The Independent was a weekly English language newspaper published in Launceston, Tasmania from 1831 to 1835.

==History==
Commencing on 28 March 1831, the Independent was published initially on Mondays, and briefly on Wednesdays, until 9 May 1831. From 18 May 1831, it was published on Saturdays continuously until 31 January 1835.

Located in Brisbane Street, Launceston, the Independents first publisher was Samuel Bailey Dowsett who had previous experience as the publisher of the Cornwall press and commercial advertiser.

In 1831, the publisher of the Launceston Advertiser, John Pascoe Fawkner, engaged in a rivalry with the Independent. Both Fawkner and Dowsett used their newspaper columns for heated, personal exchanges.

The Independents office in Brisbane Street, Launceston, served as an agent for the Hobart-based newspapers: Colonial Times and The Tasmanian. On 5 May 1832, Dowsett wrote an article in the Independent to farewell the editor of the Tasmanian, R L Murray, on his retirement.

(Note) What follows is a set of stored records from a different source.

(* ===== verification/Requests.v ===== *)
(** * Read requests

    Models the requests of [lib/collection/src/operations/types.rs] and the
    parts of [lib/segment/src/types.rs] they are made of: the parameters of a
    search, the vector of a query ([NamedVectorStruct] of
    [data_types/vectors.rs]) and the derived equality of filters.  Fields that
    only select how requests are deserialised are left out. *)

From stdpp Require Import base gmap strings list.
From Stdlib Require Import ZArith SpecFloat.
From S2P Require Import Prelude Types NamedVectors Filters Spaces.

(** ** Parameters of a search *)

Record QuantizationSearchParams := mkQuantizationParams {
  q_ignore : bool;
  q_rescore : bool;
}.

Record SearchParams := mkSearchParams {
  hnsw_ef : option N;
  exact_search : bool;
  quantization : option QuantizationSearchParams;
}.

#[export] Instance QuantizationSearchParams_eq_dec : EqDecision QuantizationSearchParams.
Proof. solve_decision. Defined.
#[export] Instance SearchParams_eq_dec : EqDecision SearchParams.
Proof. solve_decision. Defined.
#[export] Instance PayloadSelector_eq_dec : EqDecision PayloadSelector.
Proof. solve_decision. Defined.
#[export] Instance WithPayload_eq_dec : EqDecision WithPayload.
Proof. solve_decision. Defined.
#[export] Instance WithVector_eq_dec : EqDecision WithVector.
Proof. solve_decision. Defined.
#[export] Instance Match_eq_dec : EqDecision Match.
Proof. unfold EqDecision, Decision. repeat decide equality. Defined.
#[export] Instance ValuesCount_eq_dec : EqDecision ValuesCount.
Proof. solve_decision. Defined.

Definition with_payload_is_required (self : WithPayloadInterface) : bool :=
  match self with WPBool b => b | _ => true end.

Definition with_vector_is_some (self : WithVector) : bool :=
  match self with WVBool b => b | WVSelector _ => true end.

Inductive NamedVectorStruct : Type :=
| NVDefault (vector : VectorType)
| NVNamed (name : string) (vector : VectorType).

Definition get_name (self : NamedVectorStruct) : string :=
  match self with NVDefault _ => DEFAULT_VECTOR_NAME | NVNamed name _ => name end.

Definition get_query_vector (self : NamedVectorStruct) : VectorType :=
  match self with NVDefault vector | NVNamed _ vector => vector end.

(** ** Requests and answers *)

Record SearchRequest := mkSearchRequest {
  sr_vector : NamedVectorStruct;
  sr_filter : option Filter;
  sr_params : option SearchParams;
  sr_limit : nat;
  sr_offset : nat;
  sr_with_payload : option WithPayloadInterface;
  sr_with_vector : option WithVector;
  sr_score_threshold : option ScoreType;
}.

(** [request.limit + request.offset] *)
Definition sr_top (self : SearchRequest) : nat := sr_limit self + sr_offset self.

Record ScrollRequest := mkScrollRequest {
  scr_offset : option PointIdType;
  scr_limit : option nat;
  scr_filter : option Filter;
  scr_with_payload : option WithPayloadInterface;
  scr_with_vector : WithVector;
}.

Definition default_scroll_request : ScrollRequest :=
  mkScrollRequest None (Some 10) None (Some (WPBool true)) (WVBool false).

Record PointRequest := mkPointRequest {
  pr_ids : list PointIdType;
  pr_with_payload : option WithPayloadInterface;
  pr_with_vector : WithVector;
}.

Record CountRequest := mkCountRequest {
  cr_filter : option Filter;
  cr_exact : bool;
}.

(** [Record]: the data of a point. *)
Record PointRecord (Num : Type) := mkRecord {
  rec_id : PointIdType;
  rec_payload : option (Payload Num);
  rec_vector : option VectorStruct;
}.
Arguments mkRecord {Num}.
Arguments rec_id {Num}.
Arguments rec_payload {Num}.
Arguments rec_vector {Num}.

Record ScrollResult (Num : Type) := mkScrollResult {
  scroll_points : list (PointRecord Num);
  next_page_offset : option PointIdType;
}.
Arguments mkScrollResult {Num}.
Arguments scroll_points {Num}.
Arguments next_page_offset {Num}.

(** ** Equality of filters *)

(** The derived [PartialEq]; floats are compared as IEEE values. *)
Definition option_eqb {A} (eqb : A → A → bool) (a b : option A) : bool :=
  match a, b with
  | Some a, Some b => eqb a b
  | None, None => true
  | _, _ => false
  end.

Definition list_eqb {A} (eqb : A → A → bool) : list A → list A → bool :=
  fix go a b :=
    match a, b with
    | [], [] => true
    | x :: a, y :: b => eqb x y && go a b
    | _, _ => false
    end.

Definition range_eqb (a b : Range) : bool :=
  option_eqb SFeqb (range_lt a) (range_lt b) && option_eqb SFeqb (range_gt a) (range_gt b)
  && option_eqb SFeqb (range_gte a) (range_gte b) && option_eqb SFeqb (range_lte a) (range_lte b).

Definition geo_point_eqb (a b : GeoPoint) : bool := SFeqb (lon a) (lon b) && SFeqb (lat a) (lat b).

Definition bounding_box_eqb (a b : GeoBoundingBox) : bool :=
  geo_point_eqb (top_left a) (top_left b) && geo_point_eqb (bottom_right a) (bottom_right b).

Definition geo_radius_eqb (a b : GeoRadius) : bool :=
  geo_point_eqb (center a) (center b) && SFeqb (radius a) (radius b).

Definition field_condition_eqb (a b : FieldCondition) : bool :=
  bool_decide (fc_key a = fc_key b) && bool_decide (fc_match a = fc_match b)
  && option_eqb range_eqb (fc_range a) (fc_range b)
  && option_eqb bounding_box_eqb (fc_geo_bounding_box a) (fc_geo_bounding_box b)
  && option_eqb geo_radius_eqb (fc_geo_radius a) (fc_geo_radius b)
  && bool_decide (fc_values_count a = fc_values_count b).

Fixpoint condition_eqb (a b : Condition) : bool :=
  match a, b with
  | CField a, CField b => field_condition_eqb a b
  | CIsEmpty a, CIsEmpty b => bool_decide (a = b)
  | CIsNull a, CIsNull b => bool_decide (a = b)
  | CHasId a, CHasId b => bool_decide (a = b)
  | CFilter a, CFilter b => filter_eqb a b
  | _, _ => false
  end
with filter_eqb (a b : Filter) : bool :=
  match a, b with
  | mkFilter should must must_not, mkFilter should' must' must_not' =>
      option_eqb (list_eqb condition_eqb) should should' && option_eqb (list_eqb condition_eqb) must must'
      && option_eqb (list_eqb condition_eqb) must_not must_not'
  end.
(* ===== verification/HolderSpec.v ===== *)
(** * Correctness of the segment holder

    Theorems about [SegmentHolder] (see [SegmentHolder.v]) for every
    implementation of the segments it holds. *)

From stdpp Require Import base gmap strings list sorting.
From Stdlib Require Import ZArith Lia SpecFloat.
From S2P Require Import Prelude Types Rocks IdTracker NamedVectors VectorStorage Filters Spaces StructPayloadIndex Segment.
From S2P Require Import SegmentSpec SegmentEntry SegmentHolder Samples.

(** A loop that threads a value keeps an invariant on what it has visited. *)
Lemma sm_wp_fold {S E A B} (f : A → B → sm S E B) (I : list A → B → S → Prop) (R : E → S → Prop) l b s :
  I [] b s →
  (∀ pre x post b s, l = pre ++ x :: post → I pre b s → sm_wp (f x b) (λ b' s', I (pre ++ [x]) b' s') R s) →
  sm_wp (sm_fold f l b) (λ b' s', I l b' s') R s.
Proof.
  intros Hi Hstep. assert (∀ post pre b s, l = pre ++ post → I pre b s →
    sm_wp (sm_fold f post b) (λ b' s', I l b' s') R s) as H.
  { induction post as [|x post IH]; intros pre b' s' -> Hpre.
    - rewrite app_nil_r. by apply sm_wp_ret.
    - cbn. apply sm_wp_bind. eapply sm_wp_mono; [by apply (Hstep pre x post)| |done].
      intros b'' s'' Hx. apply (IH (pre ++ [x])); [|done]. by rewrite <-app_assoc. }
  by apply (H l []).
Qed.

Section holder_spec.
Context {Num SP E : Type} {HS : Simd} `{!SegmentEntry Num SP E, !SegmentEntryLaws Num SP E}.
Abbreviation Holder := (SegmentHolder E).

(** Every segment keeps its invariant and has no failure. *)
Definition holder_ok (h : Holder) : Prop :=
  ∀ id s, segments h !! id = Some s → entry_wf s ∧ se_check_error (Num:=Num) (SP:=SP) s = None.

(** The copy of a point in a segment. *)
Definition copy (h : Holder) (id : SegmentId) (e : PointIdType) : option (Point Num) :=
  s ← segments h !! id; entry_point s e.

After leaving the Independent, in 1833, Dowsett joined The Sydney Morning Herald, and later The Australian newspaper.

When the Independent ceased publication on 31 January 1835, the publisher at that time, William Mann, immediately started the Cornwall Chronicle: commercial, agricultural, and naval register in Launceston.

==Digitisation==
The paper has been digitised as part of the Australian Newspapers Digitisation Program project of the National Library of Australia.
The microfilm copies are held in the collection of LINC Tasmania.